As you can see in the final panel, Comet never attended seventh-grade health class and is thus confused why his pants are growing tight.

6.) Supergirl Creates Streaky The Supercat By Improperly Disposing Of Toxic Waste
While trying to devise a Kryptonite antidote, Supergirl threw her botched chemistry project into the woods, where it mutated a cat who just so happened to be wearing a Superman cape. In the Silver Age of Comics, there were no coincidences — only stupid coincidences.

5.) Krypto Gets In A Fight With Superboy And Contemplates Suicide


4.) Comet Loses His Memory
Once Comet and Supergirl were recruited to work on one of those newfangled moving pictures. Supergirl did the grunt labor while Comet got hopped up on memory-erasing lilies. I appreciate that your run-of-the-mill Hollywood potboiler has easy access to the mineral that can kill Superman.

Frankly, this story isn't all that interesting. I just like seeing Superman brag about his collection of obscure narcotics.

3.) Beppo Enforces Monkey Law
Beppo was a Kryptonian monkey who stowed away on the baby Superman's escape capsule. In an alternate DC Universe, a hungry Beppo ate the infant Kal-El en route to Earth and became our planet's Xenoprimate President For Life.

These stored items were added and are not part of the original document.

(** X5. When the bus answers every burst read with as many words as asked,
    the buffer that [read_data] decodes is the concatenation of the
    replies in the order of the reads, [read_length] words in all: cutting
    the read into bursts does not change what is decoded. *)
Theorem read_data_bus_concat (transport : nat → nat → list Z)
    (read_length max_burst : nat) (st : Counter) :
  (0 < max_burst)%nat →
  (∀ call count, Forall is_uint32 (transport call count)) →
  (∀ call count, length (transport call count) = count) →
  ∃ plan,
    chunks read_length max_burst = inr plan
    ∧ gather transport read_length max_burst
      = inr (concat (replies transport 0 plan))
    ∧ length (concat (replies transport 0 plan)) = read_length
    ∧ read_data_bus transport read_length max_burst st
      = read_data (concat (replies transport 0 plan)) st.
Proof.
  intros Hmax _ Hlen.
  destruct (gather_ok transport read_length max_burst Hmax)
    as (plan & Hplan & Hgather & Hlength); [by left|].
  rewrite gathered_replies in Hgather, Hlength by done.
  exists plan. repeat split; try done.
  unfold read_data_bus. by rewrite Hgather.
Qed.

(** A bus that counts up through the words it hands out, ten words read in
    bursts of four. *)
Lemma read_data_bus_concat_witness :
  let transport := λ call count : nat,
    (λ i : nat, Z.of_nat ((4 * call + i) `mod` 256)) <$> seq 0 count in
  ∃ plan,
    chunks 10 4 = inr plan
    ∧ gather transport 10 4 = inr (concat (replies transport 0 plan))
    ∧ length (concat (replies transport 0 plan)) = 10%nat
    ∧ read_data_bus transport 10 4 (fresh 5 8 64 2)
      = read_data (concat (replies transport 0 plan)) (fresh 5 8 64 2).
Proof.
  apply (read_data_bus_concat
           (λ call count : nat,
              (λ i : nat, Z.of_nat ((4 * call + i) `mod` 256)) <$> seq 0 count)
           10 4 (fresh 5 8 64 2)).
  - lia.
  - intros call count. apply Forall_forall.
    intros w (i & -> & _)%list_elem_of_fmap.
    pose proof (Nat.mod_upper_bound (4 * call + i) 256 ltac:(lia)).
    unfold is_uint32. lia.
  - intros call count. by rewrite length_fmap, length_seq.
Defined.

(** X6. A reply of the wrong length is refused: when the replies before it
    had the length asked for and it has neither that length nor a single
    word, [read_data] raises [ValueError] before it decodes anything and
    leaves the counter as it was. *)
Theorem read_data_bus_refused (transport : nat → nat → list Z)
    (read_length max_burst : nat) (st : Counter) plan (j : nat)
    (c : nat * nat) :
  (0 < max_burst)%nat →
  (∀ call count, Forall is_uint32 (transport call count)) →
  chunks read_length max_burst = inr plan →
  plan !! j = Some c →
  (∀ i c', (i < j)%nat → plan !! i = Some c' →
     length (transport i c'.2) = c'.2) →
  length (transport j c.2) ≠ c.2 →
  length (transport j c.2) ≠ 1%nat →
  gather transport read_length max_burst = inl ValueError
  ∧ read_data_bus transport read_length max_burst st = Raised ValueError st.
Proof.
  intros Hmax _ Hplan Hj Hbefore Hne Hone.
  destruct (chunks_facts read_length max_burst Hmax)
    as (plan' & Hplan' & _ & _ & Htiles & Hsum & _).
  rewrite Hplan in Hplan'. injection Hplan' as <-.
  assert (gather transport read_length max_burst = inl ValueError) as Hgather.
  { rewrite (gather_fill _ _ _ _ Hplan).
    rewrite <- (app_nil_l (replicate read_length 0)).
    apply (gather_loop_refused transport plan 0 j c); try done.
    rewrite length_replicate. lia. }
  split; [done|]. unfold read_data_bus. by rewrite Hgather.
Qed.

2.) Krypto Becomes The King Of An Alien World
During one of his many space walkabouts, Krypto became the monarch of a singularly dumb planet. The crown soon went to his head, and King Krypto was quickly unamused by his peons' Philistine monkeyshines.

1.) Krypto Gets Space-Rabies
Thanks to the vagaries of cosmic radiation and Kryptonite, Krypto once came down with a nasty case of Space-Rabies. I'm not making this up.

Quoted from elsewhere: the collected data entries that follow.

(** ** [CachedPath.getNextStep] *)

Lemma getNextStep_unfold (depth : nat) (this : CachedPath)
    (cx cy tx ty : Z) (m : TileMap.t) (force : bool) :
  getNextStep (S depth) this cx cy tx ty m force
  = let stale := needsRecalculation this tx ty force in
    let this1 :=
      if stale then mkCached (findPath cx cy tx ty m 500) 0 tx ty else this in
    let n1 := if stale then 1%nat else 0%nat in
    match path this1 with
    | None => Some (mkNextStep None this1 n1)
    | Some p =>
        if bool_decide (length p < 2)%nat
        then Some (mkNextStep None this1 n1)
        else
          let '(idx, found) :=
            scanPath (drop (currentIndex this1) p) (currentIndex this1) cx cy in
          let this2 := mkCached (Some p) idx (targetX this1) (targetY this1) in
          match found with
          | Some next => Some (mkNextStep (Some next) this2 n1)
          | None =>
              if bool_decide (length p - 1 ≤ idx)%nat
              then
                match getNextStep depth this2 cx cy tx ty m true with
                | Some r => Some (mkNextStep (step r) (cache r) (n1 + searches r))
                | None => None
                end
              else Some (mkNextStep None this2 n1)
          end
    end.
Proof. done. Qed.

(** A call that recalculates searches once and returns without recursion:
    the fresh path starts at the current tile. *)
Lemma getNextStep_stale (depth : nat) (this : CachedPath)
    (cx cy tx ty : Z) (m : TileMap.t) (force : bool) :
  needsRecalculation this tx ty force = true →
  ∃ r, getNextStep (S depth) this cx cy tx ty m force = Some r
     ∧ searches r = 1%nat
     ∧ path (cache r) = findPath cx cy tx ty m 500
     ∧ targetX (cache r) = tx ∧ targetY (cache r) = ty.
Proof.
  intros Hstale. rewrite getNextStep_unfold, Hstale. cbn zeta. cbn [path].
  destruct (findPath cx cy tx ty m 500) as [p|] eqn:E.
  2:{ eexists. split; [done|]. done. }
  destruct (bool_decide (length p < 2)%nat) eqn:Hlen.
  { eexists. split; [done|]. done. }
  apply bool_decide_eq_false in Hlen.
  pose proof (findPath_head _ _ _ _ _ _ _ E) as Hh.
  destruct p as [|a [|b p']]; simpl in Hlen; try lia.
  simpl in Hh. injection Hh as ->.
  cbn [currentIndex drop scanPath].
  rewrite (proj2 (tile_test (mkTile cx cy) cx cy) eq_refl).
  eexists. split; [done|]. done.
Qed.

Lemma needsRecalculation_forced (this : CachedPath) (tx ty : Z) :
  needsRecalculation this tx ty true = true.
Proof. done. Qed.

Lemma needsRecalculation_false (this : CachedPath) (tx ty : Z) :
  needsRecalculation this tx ty false = false ↔
  targetX this = tx ∧ targetY this = ty
  ∧ ∃ p, path this = Some p ∧ (currentIndex this < length p)%nat.
Proof.
  unfold needsRecalculation. simpl.
  rewrite !orb_false_iff, !negb_false_iff, !bool_decide_eq_true.
  destruct (path this) as [p|].
  - rewrite bool_decide_eq_false. split.
    + intros [[? ?] ?]. split; [done|]. split; [done|]. exists p. split; [done|lia].
    + intros (? & ? & q & [= <-] & ?). split; [done|]. lia.
  - split; [by intros [_ ?]|]. by intros (_ & _ & q & ? & _).
Qed.

Lemma lookup_drop_from (p : list TilePosition) (ci i : nat) :
  (ci ≤ i)%nat → drop ci p !! (i - ci)%nat = p !! i.
Proof. intros H. rewrite lookup_drop. f_equal. lia. Qed.

(** The cached case: no search, the successor of the current tile. *)
Lemma getNextStep_cached (depth : nat) (this : CachedPath)
    (cx cy tx ty : Z) (m : TileMap.t) (p : list TilePosition) (i : nat) :
  targetX this = tx → targetY this = ty → path this = Some p →
  locatedAt this p (mkTile cx cy) i →
  getNextStep (S depth) this cx cy tx ty m false
  = Some (mkNextStep (p !! S i) (mkCached (Some p) i tx ty) 0).
Proof.
  intros Hx Hy Hp (Hci & Hi & Hlast & Hfirst).
  rewrite getNextStep_unfold.
  assert (needsRecalculation this tx ty false = false) as ->.
  { apply needsRecalculation_false. split; [done|]. split; [done|].
    exists p. split; [done|lia]. }
  cbv beta zeta iota. rewrite Hp.
  rewrite bool_decide_eq_false_2 by lia.
  destruct (lookup_lt_is_Some_2 p (S i) Hlast) as [next Hnext].
  rewrite (scanPath_first _ cx cy (i - currentIndex this) next).
  - rewrite Hnext, Hx, Hy. do 3 f_equal. lia.
  - by rewrite lookup_drop_from.
  - rewrite <- Hnext, lookup_drop. f_equal. lia.
  - intros j Hj. rewrite lookup_drop. apply Hfirst; lia.
Qed.

(** Without [forceRecalculate], a search is run only for a new target, an
    empty cache or a current tile lost from the cached path. *)
Lemma getNextStep_search_cause (depth : nat) (this : CachedPath)
    (cx cy tx ty : Z) (m : TileMap.t) (r : NextStep) :
  getNextStep depth this cx cy tx ty m false = Some r →
  searches r ≠ 0%nat →
  targetX this ≠ tx ∨ targetY this ≠ ty ∨ path this = None
  ∨ ∃ p, path this = Some p ∧ lostIn this p (mkTile cx cy).
Proof.
  destruct depth as [|depth]; [done|].
  destruct (decide (targetX this = tx)) as [Hx|]; [|by left].
  destruct (decide (targetY this = ty)) as [Hy|]; [|by right; left].
  destruct (path this) as [p|] eqn:Hp; [|by right; right; left].
  intros E Hs. right. right. right. exists p. split; [done|].
  intros i Hci Hlast Hi.
  destruct (decide (needsRecalculation this tx ty false = false)) as [Hn|Hn].
  - rewrite getNextStep_unfold, Hn in E. cbv beta zeta iota in E. rewrite Hp in E.
    rewrite bool_decide_eq_false_2 in E by lia.
    destruct (scanPath (drop (currentIndex this) p) (currentIndex this) cx cy)
      as [idx [next|]] eqn:Hscan.
    + injection E as <-. by apply Hs.
    + apply scanPath_lost in Hscan as [_ Hno].
      apply (Hno (i - currentIndex this)%nat).
      * rewrite length_drop. lia.
      * by rewrite lookup_drop_from.
  - apply Hn. apply needsRecalculation_false.
    split; [done|]. split; [done|]. exists p. split; [done|lia].
Qed.

(** Nesting depth 2 is enough, and at most one search is run. *)
Lemma getNextStep_total (depth : nat) (this : CachedPath)
    (cx cy tx ty : Z) (m : TileMap.t) (force : bool) :
  ∃ r, getNextStep (S (S depth)) this cx cy tx ty m force = Some r
     ∧ (searches r ≤ 1)%nat
     ∧ (searches r ≠ 0%nat →
        path (cache r) = findPath cx cy tx ty m 500
        ∧ targetX (cache r) = tx ∧ targetY (cache r) = ty).
Proof.
  destruct (needsRecalculation this tx ty force) eqn:Hn.
  - destruct (getNextStep_stale (S depth) this cx cy tx ty m force Hn)
      as (r & E & Hs & Hc).
    exists r. split; [done|]. split; [lia|done].
  - rewrite getNextStep_unfold, Hn. cbv beta zeta iota.
    destruct (path this) as [p|] eqn:Hp.
    2:{ eexists. split; [done|]. simpl. split; [lia|done]. }
    destruct (bool_decide (length p < 2)%nat).
    { eexists. split; [done|]. simpl. split; [lia|done]. }
    destruct (scanPath (drop (currentIndex this) p) (currentIndex this) cx cy)
      as [idx [next|]].
    { eexists. split; [done|]. simpl. split; [lia|done]. }
    destruct (bool_decide (length p - 1 ≤ idx)%nat).
    2:{ eexists. split; [done|]. simpl. split; [lia|done]. }
    destruct (getNextStep_stale depth
                (mkCached (Some p) idx (targetX this) (targetY this))
                cx cy tx ty m true (needsRecalculation_forced _ _ _))
      as (r & E & Hs & Hc).
    rewrite E. eexists. split; [done|]. simpl. rewrite Hs. split; [lia|done].
Qed.

(** C7 (amended).  Called without [forceRecalculate], [getNextStep] returns
    after at most one search.  It searches only when the requested target
    differs from the stored one, the cache is empty, or the current tile is
    not found in the cached path from the walking index up to, but not
    including, its last tile; the cache then holds the fresh path and the
    requested target.  When the target is unchanged and the current tile is
    found there, it runs no search, moves the walking index to that
    occurrence and returns the tile after it. *)
Theorem cached_path_recomputes (depth : nat) (this : CachedPath)
    (cx cy tx ty : Z) (m : TileMap.t) :
  (2 ≤ depth)%nat →
  ∃ r, getNextStep depth this cx cy tx ty m false = Some r
     ∧ (searches r ≤ 1)%nat
     ∧ (searches r ≠ 0%nat →
        (targetX this ≠ tx ∨ targetY this ≠ ty ∨ path this = None
         ∨ ∃ p, path this = Some p ∧ lostIn this p (mkTile cx cy))
        ∧ path (cache r) = findPath cx cy tx ty m 500
        ∧ targetX (cache r) = tx ∧ targetY (cache r) = ty)
     ∧ (∀ p i, targetX this = tx → targetY this = ty → path this = Some p →
               locatedAt this p (mkTile cx cy) i →
        searches r = 0%nat
        ∧ step r = p !! S i
        ∧ cache r = mkCached (Some p) i tx ty).
Proof.
  intros Hdepth. destruct depth as [|[|depth]]; [lia|lia|].
  destruct (getNextStep_total depth this cx cy tx ty m false)
    as (r & E & Hle & Hfresh).
  exists r. split; [done|]. split; [done|]. split.
  - intros Hs. split; [|by apply Hfresh].
    by apply (getNextStep_search_cause _ _ _ _ _ _ _ _ E).
  - intros p i Hx Hy Hp Hloc.
    rewrite (getNextStep_cached _ _ _ _ _ _ _ _ _ Hx Hy Hp Hloc) in E.
    by injection E as <-.
Qed.

(** Instance: an agent on (0, 0) holding the cached path from (0, 0) to
    (1, 0): no search, next tile (1, 0). *)
Lemma cached_path_recomputes_witness :
  ∃ r, getNextStep 2 twoTileCache 0 0 1 0 (openMap 2 1) false = Some r
     ∧ searches r = 0%nat ∧ step r = Some (mkTile 1 0).
Proof.
  destruct (cached_path_recomputes 2 twoTileCache 0 0 1 0 (openMap 2 1))
    as (r & E & _ & _ & Hc); [lia|].
  exists r. split; [exact E|].
  destruct (Hc [mkTile 0 0; mkTile 1 0] 0%nat) as (Hs & Hst & _);
    [reflexivity|reflexivity|reflexivity| |].
  - split; [simpl; lia|]. split; [reflexivity|]. split; [simpl; lia|].
    intros j Hj Hj'. lia.
  - split; [exact Hs|exact Hst].
Defined.

(** C7, as stated, fails once the agent stands on the last tile of its
    cached path: the first call caches the path from (0, 0) to (1, 0); on
    the second call, from (1, 0), the target is unchanged, the cache is not
    empty and the current tile is in the remaining cached path, yet a new
    search is run and no tile is returned. *)
Lemma cached_path_end_recomputes :
  getNextStep 2 emptyCachedPath 0 0 1 0 (openMap 2 1) false
  = Some (mkNextStep (Some (mkTile 1 0)) twoTileCache 1)
  ∧ targetX twoTileCache = 1 ∧ targetY twoTileCache = 0
  ∧ path twoTileCache = Some [mkTile 0 0; mkTile 1 0]
  ∧ mkTile 1 0 ∈ drop (currentIndex twoTileCache) [mkTile 0 0; mkTile 1 0]
  ∧ getNextStep 2 twoTileCache 1 0 1 0 (openMap 2 1) false
    = Some (mkNextStep None (mkCached (Some [mkTile 1 0]) 0 1 0) 1).
Proof.
  split; [vm_compute; reflexivity|].
  split; [reflexivity|]. split; [reflexivity|]. split; [reflexivity|].
  split; [|vm_compute; reflexivity].
  simpl. apply elem_of_cons. right. apply elem_of_cons. by left.
Qed.

(** * Rounding of doubles *)

(** ** Powers of two *)

Lemma pow2_pos (e : Z) : (0 < pow2 e)%Q.
Proof. apply Qpower_0_lt. reflexivity. Qed.

Lemma pow2_add (a b : Z) : (pow2 (a + b) == pow2 a * pow2 b)%Q.
Proof. apply Qpower_plus. discriminate. Qed.

Lemma pow2_succ (e : Z) : (pow2 (e + 1) == 2 * pow2 e)%Q.
Proof. rewrite pow2_add. change (pow2 1) with 2%Q. ring. Qed.

Lemma pow2_le (a b : Z) : a <= b → (pow2 a <= pow2 b)%Q.
Proof. intros H. apply Qpower_le_compat_l; [done|discriminate]. Qed.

In addition to transforming Krypto into a skyscraper-sized Cujo, the Space Rabies paralyzed the dog while his heat vision was on full blast. That's mighty inconvenient, no?

Superboy built a monument to his doomed monolith of a pet (seemingly unconcerned by the threat he posed to the world's satellites)...

...until he wiped his bottom with the laws of physics and storytelling. As you can see in the upper-right, even Krypto's frozen death mask is incredulous of this turn of events.